Gene therapies work by correcting the disease-causing spelling mistakes in a person’s genetic code. Modified viruses are the delivery vehicles.
“When you get a common cold, that’s an example of a virus delivering its trouble-making genetic material into your body,” Tom explains.
“We are borrowing this ability to deliver a genetic payload of DNA to dysfunctional retinal cells.”
Tom and his colleagues reengineer a naturally harmless virus, removing most of its DNA and replacing it with a corrected copy of the patient’s original misspelt retinal gene.
“You’re essentially hijacking the virus to deliver useful genetic material,” he says. “In its simplest form, you’re delivering a functioning copy of the gene that is not working.”
To do his research, Tom needs eye cells with faulty genes. That’s where stem cells come in.
“The retina is the light-detecting layer inside the eye,” he explains. “It’s less than half a millimetre thick and extremely delicate. You can’t just go in and biopsy that tissue because you would damage the eye.”
Skin biopsies, in contrast, are far easier and less invasive, so his colleagues at CERA and the University of Melbourne take skin cells from patients, turn them into stem cells and then into new retinal cells.
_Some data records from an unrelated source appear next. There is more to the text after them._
(** ** Extent tree node header *)

Record ExtentHeader : Type := mkExtentHeader {
  eh_magic : Z; eh_entries : Z; eh_max : Z; eh_depth : Z; eh_generation : Z
}.

Definition ExtentHeader_wf (s : ExtentHeader) : Prop :=
  is_u16 (eh_magic s) /\ is_u16 (eh_entries s) /\ is_u16 (eh_max s) /\
  is_u16 (eh_depth s) /\ is_u32 (eh_generation s).

Definition ExtentHeader_read_from (buf : list Z) : ExtentHeader :=
  {|
    eh_magic := get_u16 buf 0;
    eh_entries := get_u16 buf 2;
    eh_max := get_u16 buf 4;
    eh_depth := get_u16 buf 6;
    eh_generation := get_u32 buf 8
  |}.

Definition ExtentHeader_fields (s : ExtentHeader) : list field :=
  [U16 0 (eh_magic s);
   U16 2 (eh_entries s);
   U16 4 (eh_max s);
   U16 6 (eh_depth s);
   U32 8 (eh_generation s)].

Definition ExtentHeader_write_to (s : ExtentHeader) (buf : list Z) : list Z :=
  put_fields (ExtentHeader_fields s) buf.

#[global] Instance ExtentHeader_record : DiskRecord ExtentHeader := {|
  rec_size := 12; rec_wf := ExtentHeader_wf;
  read_from := ExtentHeader_read_from; write_to := ExtentHeader_write_to
|}.

(** ** Extent tree leaf entry *)

Record ExtentLeaf : Type := mkExtentLeaf {
  el_block : Z; el_len : Z; el_start_hi : Z; el_start_lo : Z
}.

Definition ExtentLeaf_wf (s : ExtentLeaf) : Prop :=
  is_u32 (el_block s) /\ is_u16 (el_len s) /\ is_u16 (el_start_hi s) /\
  is_u32 (el_start_lo s).

Definition ExtentLeaf_read_from (buf : list Z) : ExtentLeaf :=
  {|
    el_block := get_u32 buf 0;
    el_len := get_u16 buf 4;
    el_start_hi := get_u16 buf 6;
    el_start_lo := get_u32 buf 8
  |}.

Definition ExtentLeaf_fields (s : ExtentLeaf) : list field :=
  [U32 0 (el_block s);
   U16 4 (el_len s);
   U16 6 (el_start_hi s);
   U32 8 (el_start_lo s)].

Definition ExtentLeaf_write_to (s : ExtentLeaf) (buf : list Z) : list Z :=
  put_fields (ExtentLeaf_fields s) buf.

#[global] Instance ExtentLeaf_record : DiskRecord ExtentLeaf := {|
  rec_size := 12; rec_wf := ExtentLeaf_wf;
  read_from := ExtentLeaf_read_from; write_to := ExtentLeaf_write_to
|}.

(** ** Extent tree index entry *)

Record ExtentIndex : Type := mkExtentIndex {
  ei_block : Z; ei_leaf_lo : Z; ei_leaf_hi : Z; ei_unused : Z
}.

Definition ExtentIndex_wf (s : ExtentIndex) : Prop :=
  is_u32 (ei_block s) /\ is_u32 (ei_leaf_lo s) /\ is_u16 (ei_leaf_hi s) /\
  is_u16 (ei_unused s).

Definition ExtentIndex_read_from (buf : list Z) : ExtentIndex :=
  {|
    ei_block := get_u32 buf 0;
    ei_leaf_lo := get_u32 buf 4;
    ei_leaf_hi := get_u16 buf 8;
    ei_unused := get_u16 buf 10
  |}.

Definition ExtentIndex_fields (s : ExtentIndex) : list field :=
  [U32 0 (ei_block s);
   U32 4 (ei_leaf_lo s);
   U16 8 (ei_leaf_hi s);
   U16 10 (ei_unused s)].

Definition ExtentIndex_write_to (s : ExtentIndex) (buf : list Z) : list Z :=
  put_fields (ExtentIndex_fields s) buf.

#[global] Instance ExtentIndex_record : DiskRecord ExtentIndex := {|
  rec_size := 12; rec_wf := ExtentIndex_wf;
  read_from := ExtentIndex_read_from; write_to := ExtentIndex_write_to
|}.

(** ** Extent block tail *)

Record ExtentTail : Type := mkExtentTail {
  et_checksum : Z
}.

Definition ExtentTail_wf (s : ExtentTail) : Prop :=
  is_u32 (et_checksum s).

Definition ExtentTail_read_from (buf : list Z) : ExtentTail :=
  {|
    et_checksum := get_u32 buf 0
  |}.

Definition ExtentTail_fields (s : ExtentTail) : list field :=
  [U32 0 (et_checksum s)].

Definition ExtentTail_write_to (s : ExtentTail) (buf : list Z) : list Z :=
  put_fields (ExtentTail_fields s) buf.

#[global] Instance ExtentTail_record : DiskRecord ExtentTail := {|
  rec_size := 4; rec_wf := ExtentTail_wf;
  read_from := ExtentTail_read_from; write_to := ExtentTail_write_to
|}.

(** ** Directory entry header *)

Record DirectoryEntry : Type := mkDirectoryEntry {
  de_inode : Z; de_rec_len : Z; de_name_len : Z; de_file_type : Z
}.

Definition DirectoryEntry_wf (s : DirectoryEntry) : Prop :=
  is_u32 (de_inode s) /\ is_u16 (de_rec_len s) /\ is_u8 (de_name_len s) /\
  is_u8 (de_file_type s).

Definition DirectoryEntry_read_from (buf : list Z) : DirectoryEntry :=
  {|
    de_inode := get_u32 buf 0;
    de_rec_len := get_u16 buf 4;
    de_name_len := get_u8 buf 6;
    de_file_type := get_u8 buf 7
  |}.

Definition DirectoryEntry_fields (s : DirectoryEntry) : list field :=
  [U32 0 (de_inode s);
   U16 4 (de_rec_len s);
   U8 6 (de_name_len s);
   U8 7 (de_file_type s)].

Definition DirectoryEntry_write_to (s : DirectoryEntry) (buf : list Z) : list Z :=
  put_fields (DirectoryEntry_fields s) buf.

#[global] Instance DirectoryEntry_record : DiskRecord DirectoryEntry := {|
  rec_size := 8; rec_wf := DirectoryEntry_wf;
  read_from := DirectoryEntry_read_from; write_to := DirectoryEntry_write_to
|}.

(** ** Extended-attribute entry header *)

Record XAttrEntry : Type := mkXAttrEntry {
  xe_name_len : Z; xe_name_index : Z; xe_value_offset : Z; xe_value_inum : Z;
  xe_value_size : Z; xe_hash : Z
}.

Definition XAttrEntry_wf (s : XAttrEntry) : Prop :=
  is_u8 (xe_name_len s) /\ is_u8 (xe_name_index s) /\ is_u16 (xe_value_offset s) /\
  is_u32 (xe_value_inum s) /\ is_u32 (xe_value_size s) /\ is_u32 (xe_hash s).

Definition XAttrEntry_read_from (buf : list Z) : XAttrEntry :=
  {|
    xe_name_len := get_u8 buf 0;
    xe_name_index := get_u8 buf 1;
    xe_value_offset := get_u16 buf 2;
    xe_value_inum := get_u32 buf 4;
    xe_value_size := get_u32 buf 8;
    xe_hash := get_u32 buf 12
  |}.

Definition XAttrEntry_fields (s : XAttrEntry) : list field :=
  [U8 0 (xe_name_len s);
   U8 1 (xe_name_index s);
   U16 2 (xe_value_offset s);
   U32 4 (xe_value_inum s);
   U32 8 (xe_value_size s);
   U32 12 (xe_hash s)].

Definition XAttrEntry_write_to (s : XAttrEntry) (buf : list Z) : list Z :=
  put_fields (XAttrEntry_fields s) buf.

#[global] Instance XAttrEntry_record : DiskRecord XAttrEntry := {|
  rec_size := 16; rec_wf := XAttrEntry_wf;
  read_from := XAttrEntry_read_from; write_to := XAttrEntry_write_to
|}.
“Induced pluripotent stem cell-derived eye cells are an immensely helpful model that can help us to understand how a gene mutation causes disease, and allow us to test different therapies,” said Tom.
Previously, at the University of Oxford in the UK, he worked on an ongoing world-first clinical trial of gene therapy, led by Professor Robert MacLaren, to treat the inherited retinal disease choroideremia, a progressive form of vision loss that mainly affects males.
After promising results from the phase I/II trial, which showed that early improvements in visual acuity were sustained for over three years, the study is now at phase III stage. A treatment may soon be available.
Tom hopes the funding support from the Foundation and its donors will help bring new treatments for IRDs to clinical trial.
“All the surgical techniques required to deliver this treatment have already been developed,” he said.
“We’re just applying them to the task of delivering a precise volume of virus underneath the retina.
“It’s a huge honour to have my project selected and I’m immensely grateful for the Foundation’s support. We now feel a sense of duty to deliver results. Thankfully, I’m fortunate to have a great team at CERA and outstanding collaborators working hard to deliver for our patients.”